(DATA FOR REVIEW begins)
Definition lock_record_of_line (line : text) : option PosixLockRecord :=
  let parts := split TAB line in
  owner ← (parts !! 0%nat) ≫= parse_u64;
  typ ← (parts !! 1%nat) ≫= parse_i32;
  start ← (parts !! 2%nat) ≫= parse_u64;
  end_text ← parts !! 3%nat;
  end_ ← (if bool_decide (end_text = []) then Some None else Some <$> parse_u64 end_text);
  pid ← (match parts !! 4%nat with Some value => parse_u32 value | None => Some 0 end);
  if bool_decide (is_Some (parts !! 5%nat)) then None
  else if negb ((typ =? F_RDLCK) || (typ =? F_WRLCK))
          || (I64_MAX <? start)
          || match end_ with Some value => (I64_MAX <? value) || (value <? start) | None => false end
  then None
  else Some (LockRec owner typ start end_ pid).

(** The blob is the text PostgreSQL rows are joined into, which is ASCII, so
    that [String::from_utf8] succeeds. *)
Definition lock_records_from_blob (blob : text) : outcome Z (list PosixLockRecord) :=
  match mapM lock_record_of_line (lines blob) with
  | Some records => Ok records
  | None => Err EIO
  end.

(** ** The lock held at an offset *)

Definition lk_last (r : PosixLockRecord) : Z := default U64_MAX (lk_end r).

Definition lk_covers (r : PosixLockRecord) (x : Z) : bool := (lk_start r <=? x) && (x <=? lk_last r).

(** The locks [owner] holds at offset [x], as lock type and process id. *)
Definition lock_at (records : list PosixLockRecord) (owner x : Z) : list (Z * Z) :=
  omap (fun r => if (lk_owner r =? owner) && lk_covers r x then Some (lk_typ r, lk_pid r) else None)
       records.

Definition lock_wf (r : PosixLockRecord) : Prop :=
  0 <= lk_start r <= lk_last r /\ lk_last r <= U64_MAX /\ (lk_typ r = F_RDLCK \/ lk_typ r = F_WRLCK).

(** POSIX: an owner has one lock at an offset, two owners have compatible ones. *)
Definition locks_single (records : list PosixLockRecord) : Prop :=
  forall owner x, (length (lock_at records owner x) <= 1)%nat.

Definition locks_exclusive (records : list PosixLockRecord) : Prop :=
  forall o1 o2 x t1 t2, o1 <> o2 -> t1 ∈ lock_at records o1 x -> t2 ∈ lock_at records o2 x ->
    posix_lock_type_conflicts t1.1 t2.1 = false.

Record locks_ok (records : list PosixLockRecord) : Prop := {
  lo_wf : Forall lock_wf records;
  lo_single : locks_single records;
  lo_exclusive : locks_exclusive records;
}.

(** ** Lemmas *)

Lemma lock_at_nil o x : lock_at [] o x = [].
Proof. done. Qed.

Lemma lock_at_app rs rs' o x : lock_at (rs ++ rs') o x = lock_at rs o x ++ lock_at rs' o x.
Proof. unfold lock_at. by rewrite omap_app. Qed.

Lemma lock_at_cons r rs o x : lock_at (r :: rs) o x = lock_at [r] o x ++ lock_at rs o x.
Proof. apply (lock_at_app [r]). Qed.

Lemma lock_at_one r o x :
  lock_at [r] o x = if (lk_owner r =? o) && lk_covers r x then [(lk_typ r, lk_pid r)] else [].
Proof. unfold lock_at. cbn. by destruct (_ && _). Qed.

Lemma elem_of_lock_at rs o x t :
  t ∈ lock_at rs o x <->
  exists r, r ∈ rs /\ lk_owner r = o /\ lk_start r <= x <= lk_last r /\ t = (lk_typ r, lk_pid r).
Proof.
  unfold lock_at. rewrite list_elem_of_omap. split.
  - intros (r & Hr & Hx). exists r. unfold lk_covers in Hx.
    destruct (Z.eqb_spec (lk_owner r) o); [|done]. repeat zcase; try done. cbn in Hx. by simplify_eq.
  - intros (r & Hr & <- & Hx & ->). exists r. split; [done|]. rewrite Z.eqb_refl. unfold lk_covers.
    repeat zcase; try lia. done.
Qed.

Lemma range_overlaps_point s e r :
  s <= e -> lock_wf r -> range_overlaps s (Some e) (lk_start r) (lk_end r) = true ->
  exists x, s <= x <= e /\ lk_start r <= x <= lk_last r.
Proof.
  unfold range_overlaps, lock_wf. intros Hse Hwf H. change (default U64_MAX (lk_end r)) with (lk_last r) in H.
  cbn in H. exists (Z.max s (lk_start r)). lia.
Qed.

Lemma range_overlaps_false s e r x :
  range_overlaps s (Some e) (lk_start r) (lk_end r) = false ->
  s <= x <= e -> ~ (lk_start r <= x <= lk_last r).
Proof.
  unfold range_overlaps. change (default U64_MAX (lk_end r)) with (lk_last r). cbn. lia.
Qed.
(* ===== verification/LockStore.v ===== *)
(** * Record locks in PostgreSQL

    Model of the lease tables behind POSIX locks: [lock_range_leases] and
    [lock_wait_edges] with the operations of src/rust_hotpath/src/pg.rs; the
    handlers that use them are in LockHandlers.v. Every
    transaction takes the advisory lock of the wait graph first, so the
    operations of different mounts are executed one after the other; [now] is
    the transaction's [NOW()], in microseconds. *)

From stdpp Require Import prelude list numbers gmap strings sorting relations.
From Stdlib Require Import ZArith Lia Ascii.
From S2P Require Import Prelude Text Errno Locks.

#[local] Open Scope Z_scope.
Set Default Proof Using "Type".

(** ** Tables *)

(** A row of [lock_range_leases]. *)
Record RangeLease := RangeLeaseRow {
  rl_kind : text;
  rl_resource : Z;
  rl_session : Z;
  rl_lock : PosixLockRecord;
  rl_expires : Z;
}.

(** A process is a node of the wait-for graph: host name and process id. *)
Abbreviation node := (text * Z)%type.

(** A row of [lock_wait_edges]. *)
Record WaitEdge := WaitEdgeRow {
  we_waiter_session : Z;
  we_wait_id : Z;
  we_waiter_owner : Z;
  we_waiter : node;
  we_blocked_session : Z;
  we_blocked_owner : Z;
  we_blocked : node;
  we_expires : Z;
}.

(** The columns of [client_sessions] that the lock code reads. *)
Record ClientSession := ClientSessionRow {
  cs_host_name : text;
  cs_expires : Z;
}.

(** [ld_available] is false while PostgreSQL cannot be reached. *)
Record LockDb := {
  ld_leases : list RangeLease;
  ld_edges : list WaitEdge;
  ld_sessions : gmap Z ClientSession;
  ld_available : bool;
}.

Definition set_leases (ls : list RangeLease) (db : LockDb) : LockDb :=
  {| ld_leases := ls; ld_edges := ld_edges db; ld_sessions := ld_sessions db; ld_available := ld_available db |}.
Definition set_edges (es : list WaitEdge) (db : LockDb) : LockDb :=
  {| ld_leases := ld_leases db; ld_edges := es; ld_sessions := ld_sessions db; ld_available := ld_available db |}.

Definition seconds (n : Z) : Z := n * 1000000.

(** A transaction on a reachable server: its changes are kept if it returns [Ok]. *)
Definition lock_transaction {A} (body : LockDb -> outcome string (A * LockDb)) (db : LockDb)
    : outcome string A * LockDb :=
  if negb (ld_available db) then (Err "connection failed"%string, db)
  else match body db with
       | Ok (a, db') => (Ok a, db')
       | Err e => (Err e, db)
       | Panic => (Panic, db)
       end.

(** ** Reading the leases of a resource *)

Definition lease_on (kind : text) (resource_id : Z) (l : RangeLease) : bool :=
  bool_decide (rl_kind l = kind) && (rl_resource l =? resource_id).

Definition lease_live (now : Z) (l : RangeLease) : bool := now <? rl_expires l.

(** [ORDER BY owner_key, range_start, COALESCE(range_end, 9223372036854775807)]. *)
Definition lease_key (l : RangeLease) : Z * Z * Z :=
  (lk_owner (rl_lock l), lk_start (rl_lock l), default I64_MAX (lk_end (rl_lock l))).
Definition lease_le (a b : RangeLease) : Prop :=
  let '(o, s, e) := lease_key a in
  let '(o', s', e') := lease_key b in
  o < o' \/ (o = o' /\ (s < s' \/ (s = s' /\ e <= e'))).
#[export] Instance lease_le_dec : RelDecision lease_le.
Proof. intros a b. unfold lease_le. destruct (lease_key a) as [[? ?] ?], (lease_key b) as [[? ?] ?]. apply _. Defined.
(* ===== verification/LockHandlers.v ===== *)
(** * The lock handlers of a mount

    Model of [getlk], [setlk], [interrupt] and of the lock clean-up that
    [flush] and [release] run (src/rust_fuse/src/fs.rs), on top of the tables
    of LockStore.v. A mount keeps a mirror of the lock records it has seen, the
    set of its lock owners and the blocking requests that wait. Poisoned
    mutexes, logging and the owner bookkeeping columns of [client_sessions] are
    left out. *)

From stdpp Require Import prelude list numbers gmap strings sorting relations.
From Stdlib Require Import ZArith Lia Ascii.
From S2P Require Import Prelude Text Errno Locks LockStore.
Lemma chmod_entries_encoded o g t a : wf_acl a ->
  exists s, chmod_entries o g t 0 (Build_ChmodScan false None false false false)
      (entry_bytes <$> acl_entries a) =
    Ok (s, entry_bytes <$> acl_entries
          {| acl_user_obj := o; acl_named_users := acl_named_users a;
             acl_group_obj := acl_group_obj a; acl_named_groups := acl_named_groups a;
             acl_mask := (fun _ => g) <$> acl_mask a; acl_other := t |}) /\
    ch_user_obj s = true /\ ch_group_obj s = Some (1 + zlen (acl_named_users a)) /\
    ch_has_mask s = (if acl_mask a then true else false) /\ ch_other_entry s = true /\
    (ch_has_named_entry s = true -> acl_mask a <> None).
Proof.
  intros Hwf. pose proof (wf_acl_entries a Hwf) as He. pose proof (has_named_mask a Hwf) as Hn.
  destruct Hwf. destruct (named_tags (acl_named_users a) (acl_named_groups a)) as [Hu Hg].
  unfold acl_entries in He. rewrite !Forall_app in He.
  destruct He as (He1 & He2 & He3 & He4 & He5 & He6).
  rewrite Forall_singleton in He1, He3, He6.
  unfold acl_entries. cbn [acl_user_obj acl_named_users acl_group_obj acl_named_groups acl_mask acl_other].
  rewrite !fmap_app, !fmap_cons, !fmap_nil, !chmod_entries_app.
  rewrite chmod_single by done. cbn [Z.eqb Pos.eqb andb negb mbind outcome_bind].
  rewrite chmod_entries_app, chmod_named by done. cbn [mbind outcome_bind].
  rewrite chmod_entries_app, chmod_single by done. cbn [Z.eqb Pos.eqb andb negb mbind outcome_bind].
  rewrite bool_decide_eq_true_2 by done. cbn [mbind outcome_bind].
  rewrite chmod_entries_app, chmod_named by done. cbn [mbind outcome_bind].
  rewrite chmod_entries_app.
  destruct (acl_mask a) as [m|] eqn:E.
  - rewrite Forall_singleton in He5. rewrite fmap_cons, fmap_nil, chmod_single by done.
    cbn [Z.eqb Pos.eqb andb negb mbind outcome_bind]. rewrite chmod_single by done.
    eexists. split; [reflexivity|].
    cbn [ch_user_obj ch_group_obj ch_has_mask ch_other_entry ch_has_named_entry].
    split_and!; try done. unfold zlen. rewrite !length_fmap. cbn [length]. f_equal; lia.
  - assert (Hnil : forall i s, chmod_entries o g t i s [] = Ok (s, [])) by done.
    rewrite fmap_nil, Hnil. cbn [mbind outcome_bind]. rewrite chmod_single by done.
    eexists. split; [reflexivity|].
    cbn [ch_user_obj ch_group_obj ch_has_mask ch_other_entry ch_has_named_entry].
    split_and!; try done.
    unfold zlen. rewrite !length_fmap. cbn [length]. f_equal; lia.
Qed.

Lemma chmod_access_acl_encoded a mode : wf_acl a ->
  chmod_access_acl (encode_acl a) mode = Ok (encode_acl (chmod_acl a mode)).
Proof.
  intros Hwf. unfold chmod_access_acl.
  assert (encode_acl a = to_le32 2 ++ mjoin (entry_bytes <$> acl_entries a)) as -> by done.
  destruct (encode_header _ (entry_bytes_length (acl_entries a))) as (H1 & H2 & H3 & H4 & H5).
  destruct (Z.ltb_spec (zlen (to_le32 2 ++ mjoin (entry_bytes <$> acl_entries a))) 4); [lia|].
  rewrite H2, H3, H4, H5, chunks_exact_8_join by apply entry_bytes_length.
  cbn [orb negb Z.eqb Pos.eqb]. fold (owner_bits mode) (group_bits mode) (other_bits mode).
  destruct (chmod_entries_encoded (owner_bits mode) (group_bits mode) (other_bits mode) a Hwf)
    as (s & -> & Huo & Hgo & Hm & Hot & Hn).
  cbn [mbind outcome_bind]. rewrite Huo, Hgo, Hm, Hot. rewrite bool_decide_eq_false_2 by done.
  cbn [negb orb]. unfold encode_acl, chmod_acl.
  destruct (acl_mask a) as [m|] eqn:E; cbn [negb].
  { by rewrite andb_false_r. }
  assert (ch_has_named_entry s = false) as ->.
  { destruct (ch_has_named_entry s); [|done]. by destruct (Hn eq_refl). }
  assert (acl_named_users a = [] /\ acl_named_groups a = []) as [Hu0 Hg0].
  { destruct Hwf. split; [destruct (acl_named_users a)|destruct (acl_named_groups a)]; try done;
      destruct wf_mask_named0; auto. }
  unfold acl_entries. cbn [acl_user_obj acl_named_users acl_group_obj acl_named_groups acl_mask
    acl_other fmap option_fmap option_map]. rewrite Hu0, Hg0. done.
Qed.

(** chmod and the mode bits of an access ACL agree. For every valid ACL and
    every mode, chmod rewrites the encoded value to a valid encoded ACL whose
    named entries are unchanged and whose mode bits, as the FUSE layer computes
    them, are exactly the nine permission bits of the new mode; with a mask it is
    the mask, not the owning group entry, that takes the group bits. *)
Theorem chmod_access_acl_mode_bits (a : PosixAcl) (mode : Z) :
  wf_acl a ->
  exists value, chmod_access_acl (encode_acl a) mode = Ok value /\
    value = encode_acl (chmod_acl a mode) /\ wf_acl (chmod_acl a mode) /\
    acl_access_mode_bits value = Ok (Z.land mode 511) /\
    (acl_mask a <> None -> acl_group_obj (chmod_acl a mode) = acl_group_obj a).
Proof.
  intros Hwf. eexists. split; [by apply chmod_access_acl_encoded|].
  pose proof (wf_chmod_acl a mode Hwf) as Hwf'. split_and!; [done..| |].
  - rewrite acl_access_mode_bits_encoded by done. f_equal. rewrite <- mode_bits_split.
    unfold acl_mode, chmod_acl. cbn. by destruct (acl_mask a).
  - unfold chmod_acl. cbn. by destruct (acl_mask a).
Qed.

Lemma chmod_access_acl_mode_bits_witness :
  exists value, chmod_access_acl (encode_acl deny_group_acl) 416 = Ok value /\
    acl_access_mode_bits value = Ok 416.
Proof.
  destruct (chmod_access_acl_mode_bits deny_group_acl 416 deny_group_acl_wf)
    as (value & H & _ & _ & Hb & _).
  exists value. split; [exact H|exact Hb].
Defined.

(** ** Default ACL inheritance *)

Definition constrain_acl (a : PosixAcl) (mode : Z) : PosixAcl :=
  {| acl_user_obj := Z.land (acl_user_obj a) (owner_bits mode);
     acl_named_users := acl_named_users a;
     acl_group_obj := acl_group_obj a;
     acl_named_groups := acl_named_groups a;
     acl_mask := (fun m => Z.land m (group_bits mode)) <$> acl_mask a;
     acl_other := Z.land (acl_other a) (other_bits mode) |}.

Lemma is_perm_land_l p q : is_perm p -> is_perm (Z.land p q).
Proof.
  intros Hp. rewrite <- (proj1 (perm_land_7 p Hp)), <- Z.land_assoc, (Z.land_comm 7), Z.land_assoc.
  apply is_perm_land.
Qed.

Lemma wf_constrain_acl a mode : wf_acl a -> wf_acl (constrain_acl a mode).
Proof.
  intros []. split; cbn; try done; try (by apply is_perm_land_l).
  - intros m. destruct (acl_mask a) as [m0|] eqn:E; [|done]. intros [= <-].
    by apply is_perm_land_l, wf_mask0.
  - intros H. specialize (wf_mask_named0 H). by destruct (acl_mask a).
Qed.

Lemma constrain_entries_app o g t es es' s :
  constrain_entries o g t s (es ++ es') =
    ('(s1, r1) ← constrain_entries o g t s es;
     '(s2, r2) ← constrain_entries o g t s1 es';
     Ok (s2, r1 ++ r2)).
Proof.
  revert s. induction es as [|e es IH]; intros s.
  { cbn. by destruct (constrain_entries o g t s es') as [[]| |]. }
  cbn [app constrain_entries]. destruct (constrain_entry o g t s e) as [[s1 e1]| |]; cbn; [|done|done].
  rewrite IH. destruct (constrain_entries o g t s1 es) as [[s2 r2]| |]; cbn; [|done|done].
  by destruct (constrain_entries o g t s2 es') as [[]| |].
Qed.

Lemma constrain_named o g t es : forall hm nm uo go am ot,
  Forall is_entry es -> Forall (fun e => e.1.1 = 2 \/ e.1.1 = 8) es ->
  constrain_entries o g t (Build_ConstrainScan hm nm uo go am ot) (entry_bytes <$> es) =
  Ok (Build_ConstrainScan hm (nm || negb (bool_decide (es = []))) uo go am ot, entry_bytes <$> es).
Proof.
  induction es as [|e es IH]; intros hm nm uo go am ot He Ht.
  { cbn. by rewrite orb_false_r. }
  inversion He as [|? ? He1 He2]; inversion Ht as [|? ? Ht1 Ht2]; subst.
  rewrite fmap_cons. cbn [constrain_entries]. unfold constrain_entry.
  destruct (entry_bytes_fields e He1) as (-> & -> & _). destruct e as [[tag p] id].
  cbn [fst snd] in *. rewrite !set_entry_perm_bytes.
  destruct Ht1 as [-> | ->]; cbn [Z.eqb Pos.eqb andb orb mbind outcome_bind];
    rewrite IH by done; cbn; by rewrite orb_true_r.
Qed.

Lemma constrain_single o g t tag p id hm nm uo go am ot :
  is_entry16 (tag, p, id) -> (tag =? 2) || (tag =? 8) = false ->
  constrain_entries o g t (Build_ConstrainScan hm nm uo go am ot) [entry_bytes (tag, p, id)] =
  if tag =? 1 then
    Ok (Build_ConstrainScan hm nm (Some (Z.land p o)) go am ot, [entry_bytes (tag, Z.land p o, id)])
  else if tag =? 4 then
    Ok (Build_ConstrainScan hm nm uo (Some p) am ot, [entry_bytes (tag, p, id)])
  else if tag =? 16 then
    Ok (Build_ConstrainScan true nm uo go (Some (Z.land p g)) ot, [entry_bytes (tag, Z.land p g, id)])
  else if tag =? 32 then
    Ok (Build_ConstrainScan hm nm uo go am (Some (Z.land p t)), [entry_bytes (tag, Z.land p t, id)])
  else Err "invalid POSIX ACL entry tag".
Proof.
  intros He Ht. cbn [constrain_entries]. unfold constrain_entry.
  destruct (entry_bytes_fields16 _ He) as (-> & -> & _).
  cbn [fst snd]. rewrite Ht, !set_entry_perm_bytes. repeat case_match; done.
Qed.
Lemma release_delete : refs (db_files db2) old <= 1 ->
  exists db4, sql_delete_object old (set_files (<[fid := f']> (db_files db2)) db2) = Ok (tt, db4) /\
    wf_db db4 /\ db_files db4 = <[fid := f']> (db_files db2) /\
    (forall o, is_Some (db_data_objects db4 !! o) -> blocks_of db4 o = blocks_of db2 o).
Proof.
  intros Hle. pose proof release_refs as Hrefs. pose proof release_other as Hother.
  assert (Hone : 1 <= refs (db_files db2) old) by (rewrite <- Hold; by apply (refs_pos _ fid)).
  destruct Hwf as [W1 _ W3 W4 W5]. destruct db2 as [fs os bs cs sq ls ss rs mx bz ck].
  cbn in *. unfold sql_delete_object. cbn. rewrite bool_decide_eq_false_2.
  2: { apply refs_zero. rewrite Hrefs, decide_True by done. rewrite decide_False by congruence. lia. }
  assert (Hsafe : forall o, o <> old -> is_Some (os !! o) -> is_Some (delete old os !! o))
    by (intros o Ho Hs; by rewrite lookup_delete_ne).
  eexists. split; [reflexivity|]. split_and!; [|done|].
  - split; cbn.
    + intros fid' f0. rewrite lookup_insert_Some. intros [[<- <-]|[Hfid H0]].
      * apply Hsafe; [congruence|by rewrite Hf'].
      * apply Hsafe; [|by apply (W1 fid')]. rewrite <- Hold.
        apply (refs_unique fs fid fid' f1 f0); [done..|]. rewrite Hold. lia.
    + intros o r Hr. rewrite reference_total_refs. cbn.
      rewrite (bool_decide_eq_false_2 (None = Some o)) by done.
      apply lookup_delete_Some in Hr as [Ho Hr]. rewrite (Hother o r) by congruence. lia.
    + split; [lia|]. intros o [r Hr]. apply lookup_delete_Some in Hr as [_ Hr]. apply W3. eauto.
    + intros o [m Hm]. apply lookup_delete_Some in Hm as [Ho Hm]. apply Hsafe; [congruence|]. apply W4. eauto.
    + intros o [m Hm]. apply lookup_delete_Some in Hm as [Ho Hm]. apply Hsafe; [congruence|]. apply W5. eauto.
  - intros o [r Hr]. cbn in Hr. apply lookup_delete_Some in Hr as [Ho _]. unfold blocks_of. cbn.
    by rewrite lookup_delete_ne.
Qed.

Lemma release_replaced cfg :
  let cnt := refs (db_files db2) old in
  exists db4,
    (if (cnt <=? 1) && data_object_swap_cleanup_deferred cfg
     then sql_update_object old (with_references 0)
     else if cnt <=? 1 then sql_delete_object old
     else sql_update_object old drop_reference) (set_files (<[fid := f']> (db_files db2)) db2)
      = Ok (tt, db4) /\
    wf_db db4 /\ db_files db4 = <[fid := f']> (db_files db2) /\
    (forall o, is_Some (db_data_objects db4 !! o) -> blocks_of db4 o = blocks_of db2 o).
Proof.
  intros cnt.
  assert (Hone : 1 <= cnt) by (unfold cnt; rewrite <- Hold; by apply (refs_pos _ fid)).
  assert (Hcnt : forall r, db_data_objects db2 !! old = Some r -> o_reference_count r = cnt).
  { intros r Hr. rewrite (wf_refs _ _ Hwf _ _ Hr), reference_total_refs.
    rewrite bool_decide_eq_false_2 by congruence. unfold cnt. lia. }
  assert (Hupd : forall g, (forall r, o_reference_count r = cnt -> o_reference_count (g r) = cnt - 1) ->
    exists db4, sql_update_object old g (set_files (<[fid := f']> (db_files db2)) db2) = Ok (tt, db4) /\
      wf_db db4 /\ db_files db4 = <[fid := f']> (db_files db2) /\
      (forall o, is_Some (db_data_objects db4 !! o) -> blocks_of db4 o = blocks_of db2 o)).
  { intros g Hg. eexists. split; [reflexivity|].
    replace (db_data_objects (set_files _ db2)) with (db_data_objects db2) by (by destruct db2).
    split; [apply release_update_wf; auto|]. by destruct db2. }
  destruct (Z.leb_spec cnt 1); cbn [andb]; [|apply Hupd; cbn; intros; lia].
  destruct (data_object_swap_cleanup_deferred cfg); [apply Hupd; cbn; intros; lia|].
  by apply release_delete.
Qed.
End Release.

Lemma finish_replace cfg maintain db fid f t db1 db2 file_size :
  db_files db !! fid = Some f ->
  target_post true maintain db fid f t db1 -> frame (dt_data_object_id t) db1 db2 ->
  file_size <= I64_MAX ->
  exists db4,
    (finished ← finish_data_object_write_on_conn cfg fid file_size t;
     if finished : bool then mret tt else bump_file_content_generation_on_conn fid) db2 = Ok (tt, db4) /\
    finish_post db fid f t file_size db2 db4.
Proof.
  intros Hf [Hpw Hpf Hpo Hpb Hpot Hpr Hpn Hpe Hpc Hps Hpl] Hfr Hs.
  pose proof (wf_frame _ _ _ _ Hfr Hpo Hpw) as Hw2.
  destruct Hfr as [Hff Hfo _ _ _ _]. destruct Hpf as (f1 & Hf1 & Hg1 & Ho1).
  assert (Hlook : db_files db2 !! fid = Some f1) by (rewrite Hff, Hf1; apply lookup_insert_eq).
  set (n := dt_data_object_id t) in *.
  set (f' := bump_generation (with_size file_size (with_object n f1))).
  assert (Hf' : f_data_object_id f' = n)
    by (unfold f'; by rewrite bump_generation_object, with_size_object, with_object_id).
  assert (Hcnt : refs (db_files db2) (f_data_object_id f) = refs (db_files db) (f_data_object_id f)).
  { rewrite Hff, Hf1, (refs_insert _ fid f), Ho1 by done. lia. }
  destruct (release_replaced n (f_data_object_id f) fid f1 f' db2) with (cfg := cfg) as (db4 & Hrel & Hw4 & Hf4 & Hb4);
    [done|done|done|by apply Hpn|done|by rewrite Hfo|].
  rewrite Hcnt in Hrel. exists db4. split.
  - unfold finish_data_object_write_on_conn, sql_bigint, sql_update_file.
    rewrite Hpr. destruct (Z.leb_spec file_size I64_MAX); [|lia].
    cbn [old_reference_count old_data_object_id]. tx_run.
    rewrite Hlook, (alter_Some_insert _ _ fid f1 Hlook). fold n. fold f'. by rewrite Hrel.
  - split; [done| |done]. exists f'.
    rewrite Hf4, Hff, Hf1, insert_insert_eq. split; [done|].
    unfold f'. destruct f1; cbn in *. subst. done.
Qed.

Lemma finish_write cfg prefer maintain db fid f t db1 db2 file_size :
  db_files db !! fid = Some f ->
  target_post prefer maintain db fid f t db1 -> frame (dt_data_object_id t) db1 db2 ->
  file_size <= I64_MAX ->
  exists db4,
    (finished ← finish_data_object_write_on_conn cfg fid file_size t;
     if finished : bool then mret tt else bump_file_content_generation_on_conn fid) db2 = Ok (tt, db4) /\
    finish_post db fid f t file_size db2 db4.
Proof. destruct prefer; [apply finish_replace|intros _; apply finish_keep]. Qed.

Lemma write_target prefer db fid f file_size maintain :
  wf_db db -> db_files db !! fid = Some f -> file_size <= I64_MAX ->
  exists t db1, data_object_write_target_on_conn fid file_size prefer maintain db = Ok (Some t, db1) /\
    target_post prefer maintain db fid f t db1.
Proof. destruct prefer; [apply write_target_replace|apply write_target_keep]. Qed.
(DATA FOR REVIEW ends)
* WHAT IS BEING ASKED *
Transcribe the lines above between the line holding "mutexes, logging and" and the line holding "From S2P Require Import Prelude Text Errno Locks LockStore.", inclusive, exactly as they stand and with nothing added.

* EXPECTED ANSWER *
    mutexes, logging and the owner bookkeeping columns of [client_sessions] are
    left out. *)

From stdpp Require Import prelude list numbers gmap strings sorting relations.
From Stdlib Require Import ZArith Lia Ascii.
From S2P Require Import Prelude Text Errno Locks LockStore.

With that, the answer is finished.